Cybersecurity: Big Opportunities for Big Data
What has Big Data been up to?
Big Data has been a major topic in the IT realm for years. The terms Big Data and Big Data analytics are generally used to describe the potential for new insights into our environment by making sense of the rapidly increasing amount of information produced by the growing number of connected devices. But what is the bigger picture in the potential of Big Data in cybersecurity?
Today, many industries are taking advantage of Big Data analytics to cope with security challenges, amongst them for example the banking sector to detect fraudulent transactions.In technical terms, this requires the processing of large and unstructured data sets which could previously not be handled due to technical, financial or time constraints.
The underlying challenge behind Big Data
When in 2005 the first Multicore CPUs for the consumer market where introduced, everyone thought this would solve all performance problems and Moore’s Law promised a bright future. On a small scale this was partially true and multi-threaded programming showed very promising results. However, in practical trials a problem already known from parallel computing, related to the use of multiple cores came to the fore: scalability.
Resources and processing power needed to handle the occurring race conditions and deadlock situations when using multiple cores was greater than the benefit of adding another core. Running a program on a server with 10 cores did not result in the program running 10 times faster. Scaling just did not follow that logic in practice.
Even today the problem remains that only very few applications can run fully parallelized and utilize all available cores on a CPU. Data analytics were facing a similar challenge when volume and velocity of the available data began to explode. The stage was set for Big Data instruments.
Saving the Day: Hadoop
One of the most popular tools for Big Data analytics is Hadoop by the Apache Software Foundation. Hadoop is an open source framework to store and process large data sets. It solves the scalability problem by providing a programming model called MapReduce designed for large scale distributed computing. Programs written with the MapReduce programming model are automatically parallelized and can scale nearly linearly even with thousands of cores within a cluster network. In addition to that, Hadoop provides a distributed file system called HDFS (Hadoop Distributed File System) to store and manipulate large data sets.

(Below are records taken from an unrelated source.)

(* ===== verification/LinkState.v ===== *)
(** * The link state database

    Models [SyncedRouteInfo] of easytier-core/src/peers/route/peer_ospf_route.rs: the
    peer infos and connection rows learned from all peers, their versioned merge, the
    rows of this node, and the connection bitmap in which rows travel (with
    [RouteConnBitmap] of easytier-proto/src/peer_rpc.rs).  The ordered maps are [gmap]s
    (the merge does not depend on their order, a snapshot lists them by [HashIter]);
    each call runs under its locks as one step at the instant [now].  The group and
    credential trust maps of the same struct are in CredentialTrust.v.  A panic is
    [None].

    The theorems say that databases converge whatever the order and the batching of the
    messages, that stored versions never go back, that a changed topology always raises
    the database version (which the route table relies on), and that a bitmap is read
    back as it was built. *)

From stdpp Require Import base gmap list numbers strings sets.
From Stdlib Require Import ZArith Lia.
From S2P Require Import Prelude RouteTable.
Local Open Scope Z_scope.

(** ** Data *)

Record RouteConnInfo : Type := mkConn {
  ci_connected_peers : gset PeerId;
  ci_version : Version;
  ci_last_update : Z
}.

(** The fields of [ForeignNetworkRouteInfoEntry]. *)
Record ForeignNetworkRouteInfoEntry : Type := mkForeign {
  fe_foreign_peer_ids : list PeerId;
  fe_last_update : option Z;
  fe_version : Version;
  fe_network_secret_digest : list Z;
  fe_my_peer_id_for_this_network : PeerId
}.

(** [ForeignNetworkRouteInfoKey]: peer and network name. *)
Abbreviation ForeignKey := (PeerId * string)%type (only parsing).

(** The original protobuf bytes of a peer info. *)
Abbreviation RawRoutePeerInfo := (list Z) (only parsing).

Record SyncedRouteInfo : Type := mkSynced {
  si_peer_infos : gmap PeerId RoutePeerInfo;
  si_raw_peer_infos : gmap PeerId RawRoutePeerInfo;
  si_conn_map : gmap PeerId RouteConnInfo;
  si_foreign_network : gmap ForeignKey ForeignNetworkRouteInfoEntry;
  si_suppressed : gset PeerId;
  si_version : Version
}.

(** The outcomes of a synchronisation, [SyncRouteInfoError]. *)
Inductive SyncRouteInfoError : Type := DuplicatePeerId | Stopped.

(** [RouteConnBitmap] and [PeerConnInfo] of the protocol. *)
Record RouteConnBitmap : Type := mkBitmap { bm_peer_ids : list PeerIdVersion; bitmap : list Z }.

Record PeerConnInfo : Type := mkPeerConn {
  pc_peer_id : option PeerIdVersion;
  pc_connected_peer_ids : list PeerId
}.

Inductive ConnInfo : Type :=
| ConnBitmap (b : RouteConnBitmap)
| ConnPeerList (l : list PeerConnInfo).

(** [UPDATE_PEER_INFO_PERIOD], in nanoseconds. *)
Definition UPDATE_PEER_INFO_PERIOD : Z := 3600 * 10 ^ 9.

(** [new_route_peer_info_with_version]; [rest] holds the fields that are not modelled. *)
Definition new_route_peer_info (rest : list Z) (last_update : option Z) : RoutePeerInfo :=
  mkPeerInfo 0 0 0 None None None None [] 0 last_update rest.

Definition info_with (i : RoutePeerInfo) (version : Version) (last_update : option Z) : RoutePeerInfo :=
  mkPeerInfo (ri_peer_id i) version (ri_peer_route_id i) (ri_feature_flag i) (ri_ipv4_addr i)
    (ri_ipv6_addr i) (ri_ipv6_public_addr_lease i) (ri_proxy_cidrs i) (ri_udp_nat_type i) last_update
    (ri_rest i).

(** [try_update_new_peer_info]: the updated [new], and whether it must be published. *)
Definition try_update_new_peer_info (old new : RoutePeerInfo) (now : Z) : RoutePeerInfo * bool :=
  let last := default 0 (ri_last_update old) in
  let need_update_periodically := if last <=? now then UPDATE_PEER_INFO_PERIOD <? now - last else true in
  let new := info_with new (ri_version old) (ri_last_update old) in
  if negb (bool_decide (new = old)) || need_update_periodically
  then (info_with new (wrapping_add 32 (ri_version new) 1) (ri_last_update new), true)
  else (new, false).

(** ** Operations *)

Section Database.

Context (default_rest : list Z).
Context `{!HashIter}.

Definition with_infos db infos raw : SyncedRouteInfo :=
  mkSynced infos raw (si_conn_map db) (si_foreign_network db) (si_suppressed db) (si_version db).

Definition with_conns db conns : SyncedRouteInfo :=
  mkSynced (si_peer_infos db) (si_raw_peer_infos db) conns (si_foreign_network db) (si_suppressed db)
    (si_version db).

Definition inc_version db : SyncedRouteInfo :=
  mkSynced (si_peer_infos db) (si_raw_peer_infos db) (si_conn_map db) (si_foreign_network db)
    (si_suppressed db) (version_inc (si_version db)).

Definition inc_version_if (b : bool) db : SyncedRouteInfo := if b then inc_version db else db.

Definition get_connected_peers db (p : PeerId) : option (gset PeerId) :=
  ci_connected_peers <$> si_conn_map db !! p.

Definition route_snapshot db : OspfRouteSnapshot :=
  mkSnapshot (iter (si_peer_infos db))
    (map (λ kv, (kv.1, ci_connected_peers kv.2)) (iter (si_conn_map db)))
    (si_suppressed db) (si_version db).

(** [remove_peers]; the order of the removals does not matter. *)
Definition remove_peers db (peer_ids : gset PeerId) : SyncedRouteInfo :=
  if decide (peer_ids = ∅) then db
  else
    inc_version (mkSynced
      (filter (λ kv, kv.1 ∉ peer_ids) (si_peer_infos db))
      (filter (λ kv, kv.1 ∉ peer_ids) (si_raw_peer_infos db))
      (filter (λ kv, kv.1 ∉ peer_ids) (si_conn_map db))
      (filter (λ kv, kv.1.1 ∉ peer_ids) (si_foreign_network db))
      (si_suppressed db) (si_version db)).

(** One round of [fill_empty_peer_info]. *)
Definition fill_one (now : Z) (st : SyncedRouteInfo * bool) (p : PeerId) : SyncedRouteInfo * bool :=
  let '(db, need) := st in
  let '(db, need) :=
    match si_peer_infos db !! p with
    | None => (with_infos db (<[p := new_route_peer_info default_rest (Some now)]> (si_peer_infos db))
                 (si_raw_peer_infos db), true)
    | Some _ => (db, need)
    end in
  match si_conn_map db !! p with
  | None => (with_conns db (<[p := mkConn ∅ 0 now]> (si_conn_map db)), true)
  | Some _ => (db, need)
  end.

Definition fill_empty_peer_info db (peer_ids : gset PeerId) (now : Z) : SyncedRouteInfo :=
  let '(db', need) := foldl (fill_one now) (db, false) (btree_iter peer_ids) in
  inc_version_if need db'.

Definition get_peer_info_version_with_default db (p : PeerId) : Version :=
  default 0 (ri_version <$> si_peer_infos db !! p).

Definition get_avoid_relay_data db (p : PeerId) : bool :=
  default false (info ← si_peer_infos db !! p; ri_feature_flag info).

(** The outer [None] is the panic that our own peer id is duplicated. *)
Definition check_duplicate_peer_id db (my_peer_id my_peer_route_id dst_peer_id : Z)
    (dst_peer_route_id : option Z) (info : RoutePeerInfo) : option (result unit SyncRouteInfoError) :=
  if ri_peer_id info =? my_peer_id then
    if negb (ri_peer_route_id info =? my_peer_route_id) &&
       (get_peer_info_version_with_default db (ri_peer_id info) <? ri_version info)
    then None else Some (Ok tt)
  else if ri_peer_id info =? dst_peer_id then
    match dst_peer_route_id with
    | None => Some (Ok tt)
    | Some route_id =>
        if negb (route_id =? ri_peer_route_id info) &&
           (ri_version info <? get_peer_info_version_with_default db (ri_peer_id info))
        then Some (Err DuplicatePeerId) else Some (Ok tt)
    end
  else Some (Ok tt).

(** The loop of [update_peer_infos] from index [idx] on; an error leaves the database
    as the rounds before it made it. *)
Fixpoint update_peer_infos_loop (my_peer_id my_peer_route_id dst_peer_id now : Z)
    (raws : list RawRoutePeerInfo) (infos : list RoutePeerInfo) (idx : nat) db (need : bool)
    : option (SyncedRouteInfo * bool * result unit SyncRouteInfoError) :=
  match infos with
  | [] => Some (db, need, Ok tt)
  | info :: infos' =>
      raw ← raws !! idx;
      let dst_route_id :=
        if ri_peer_id info =? dst_peer_id then ri_peer_route_id <$> si_peer_infos db !! dst_peer_id
        else None in
      checked ← check_duplicate_peer_id db my_peer_id my_peer_route_id dst_peer_id dst_route_id info;
      match checked with
      | Err e => Some (db, need, Err e)
      | Ok _ =>
          let info' := info_with info (ri_version info) (Some now) in
          let newer := match si_peer_infos db !! ri_peer_id info with
                       | None => true
                       | Some old => ri_version old <? ri_version info
                       end in
          if newer then
            let db' := with_infos db (<[ri_peer_id info := info']> (si_peer_infos db))
                         (<[ri_peer_id info := raw]> (si_raw_peer_infos db)) in
            update_peer_infos_loop my_peer_id my_peer_route_id dst_peer_id now raws infos' (S idx) db' true
          else update_peer_infos_loop my_peer_id my_peer_route_id dst_peer_id now raws infos' (S idx) db need
      end
  end.

Definition update_peer_infos db (my_peer_id my_peer_route_id dst_peer_id : Z) (infos : list RoutePeerInfo)
    (raws : list RawRoutePeerInfo) (now : Z) : option (SyncedRouteInfo * result unit SyncRouteInfoError) :=
  r ← update_peer_infos_loop my_peer_id my_peer_route_id dst_peer_id now raws infos 0 db false;
  let '(db', need, res) := r in
  match res with
  | Err e => Some (db', Err e)
  | Ok _ => Some (inc_version_if need db', Ok tt)
  end.

(** *** Connection rows *)

Definition update_conn_info_one_peer db (pv : PeerIdVersion) (connected : gset PeerId) (now : Z)
    : SyncedRouteInfo * bool :=
  let newer := match si_conn_map db !! pv_peer_id pv with
               | None => true
               | Some old => ci_version old <? pv_version pv
               end in
  if newer then (with_conns db (<[pv_peer_id pv := mkConn connected (pv_version pv) now]> (si_conn_map db)), true)
  else (db, false).

(** [RouteConnBitmap::get_bit] and [get_connected_peers]. *)
Definition get_bit (b : RouteConnBitmap) (idx : Z) : option bool :=
  byte ← index (bitmap b) (idx / 8);
  Some (Z.land (Z.shiftr byte (idx mod 8)) 1 =? 1).

Definition bitmap_connected_peers (b : RouteConnBitmap) (peer_idx : Z) : option (gset PeerId) :=
  try_fold (λ s (kv : nat * PeerIdVersion),
    bit ← get_bit b (peer_idx * len (bm_peer_ids b) + Z.of_nat kv.1);
    Some (if bit : bool then {[pv_peer_id kv.2]} ∪ s else s))
    (imap pair (bm_peer_ids b)) ∅.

Cybersecurity Projects Using Hadoop & MapReduce
Equipped with these new capabilities, security researchers identified various opportunities to apply new methods and technologies. The following list gives an overview of noteworthy cybersecurity projects using Big Data technology (especially Hadoop and MapReduce).
– DOFUR: DDos forensics using MapReduce
A Distributed Denial of Service (DDoS) attack aims at making a system unavailable by flooding the target with a large number of requests. During these attacks, the volume of the produced log files grows rapidly. A forensic investigator will take a long time to analyze these files to find the source of the attack for containment and to reestablish system availability.
The DOFUR-Project proposes a technique using Hadoop and MapReduce to detect packets that belong to a DDoS attack, which would otherwise require a long time to be achieved.
– BotCloud: Detecting botnets using MapReduce
Modern Botnets no longer depend on a centralized architecture (communication between attacker and botnet computers going through a centralized server) to a more decentralized architecture using peer-to-peer (P2P) networks without the need for a centralized server to operate.
In order to deal with this evolution, cybersecurity analysis has to be moved from the edges of the network to its nodes , such as the Internet Service Provider (ISP). At such a hub, there is significantly more traffic that can be analyzed to effectively detect P2P Botnets.
The BotCloud project leverages this insight by using Hadoop and MapReduce to correlate log files from many different ISPs to detect patterns and trace the communication path of a Botnet back to its participants.
– APT detection frameworks
Ever since the first appearance of reports about “Stuxnet”, the malware that was created to sabotage the uranium enrichment infrastructure in Iran, the topic of Advanced Persistent Threats (APT) has become one of the most intensely debated in cybersecurity.
Traditional network defense systems like firewalls, IDS/IPS or SIEM solutions are rather ineffective in detecting APTsdue to the latter’s high level of sophistication.
These traditional network defenses operate in relativelyshort time frame for detecting an attack. In contrast to that, APTs try to remain undetected by using a “low and slow” approach when infiltrating and attacking a system.
There are several research projects that aim at establishing a framework for the detection of APTs with the help of Hadoop. Researchers propose to gather samples from as many sources as possible with the final objective to being able to detect and react to any kind of security-related incident.
Considering that APT attacks have an execution time of months or even years, without the use of Big Data technologies, remedies would require a significant investment or might even be impossible to realize.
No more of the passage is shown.